Muhammad Rehan Saeed
Muhammad Rehan Saeed

Reputation: 38407

Null vs Empty Collections in GetHashCode

In the implementation of GetHashCode below, when Collection is null or empty will both result in a hash code of 0.

A colleague suggested return a random hard coded number like 19 to differentiate from a null collection. Why would I want to do this? Why would I care that a null or empty collection produces a different hash code?

public class Foo
{
    public List<int> Collection { get; set; }
    // Other properties omitted.

    public int override GetHashCode()
    {
        var hashCode = 0;
        if (this.Collection != null)
        {
            foreach (var item in this.Collection)
            {
                var itemHashCode = item == null ? 0 : item.GetHashCode();
                hashCode = ((hashCode << 5) + hashCode) ^ itemHashCode;
            }
        }

        return hashCode;
    }
}

Upvotes: 1

Views: 462

Answers (1)

Servy
Servy

Reputation: 203802

The design of GetHashCode is that it is supposed to minimize the number of collisions that will take place, as best as it can.
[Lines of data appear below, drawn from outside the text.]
Lemma check_package_metadata_iff_fields_occur_witness :
  let doc := lines [str "[project]";
                    str "name = " ++ quoted "pkg";
                    str "version = " ++ quoted "0.1.0";
                    str "description = " ++ quoted "demo";
                    str "authors = []";
                    str "requires-python = " ++ quoted ">=3.8";
                    str "dependencies = []"] in
  let fs := single_file pyproject_path doc in
  fs pyproject_path = File doc /\
  check_package_metadata fs =
    ([CheckingMetadata; MissingMetadataFields ["license"%string]], Ret false).
Proof.
  intros doc fs. split; [reflexivity|].
  apply (check_package_metadata_iff_fields_occur fs doc eq_refl).
  - simpl. tauto.
  - intros f Hf. rewrite <- field_absent_iff.
    destruct Hf as [<-|[<-|[<-|[<-|[<-|[<-|[<-|[]]]]]]]];
      vm_compute; split; congruence.
Defined.

(** C7 as stated fails: a document that writes one field as
    [license ={...}] passes the check, although that field occurs neither
    followed by space, equals sign, space, nor followed directly by an
    equals sign. *)
Lemma check_package_metadata_accepts_no_space_after_equals :
  let doc := lines [str "[project]";
                    str "name = " ++ quoted "pkg";
                    str "version = " ++ quoted "0.1.0";
                    str "description = " ++ quoted "demo";
                    str "authors = []";
                    str "license ={text = " ++ quoted "MIT" ++ str "}";
                    str "requires-python = " ++ quoted ">=3.8";
                    str "dependencies = []"] in
  let fs := single_file pyproject_path doc in
  result (check_package_metadata fs) = Ret true /\
  ~ (result (check_package_metadata fs) = Ret true <->
     forall field,
       In field required_fields ->
       occurs (str (field ++ " = ")) doc \/ occurs (str (field ++ "=")) doc).
Proof.
  intros doc fs. split; [reflexivity|].
  intros [Himp _].
  assert (Hin : In "license"%string required_fields) by (simpl; tauto).
  destruct (Himp eq_refl "license"%string Hin) as [H|H];
    apply contains_iff in H; vm_compute in H; discriminate.
Qed.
While having some hash collisions is inevitable, you'll want to be mindful of what types of objects are colliding, what type of data are going to be stored in your hash based collections, and working to ensure that types of objects stored together in the same collection are less likely to collide.

So if you happen to know something about how hash-based collections of this type are going to be used, and that there are likely to be both null and empty objects in them, then it would improve the performance to have them not collide. If you suspect that having both a null and empty value in the same collection is not particularly likely, then having them collide isn't actually a concern.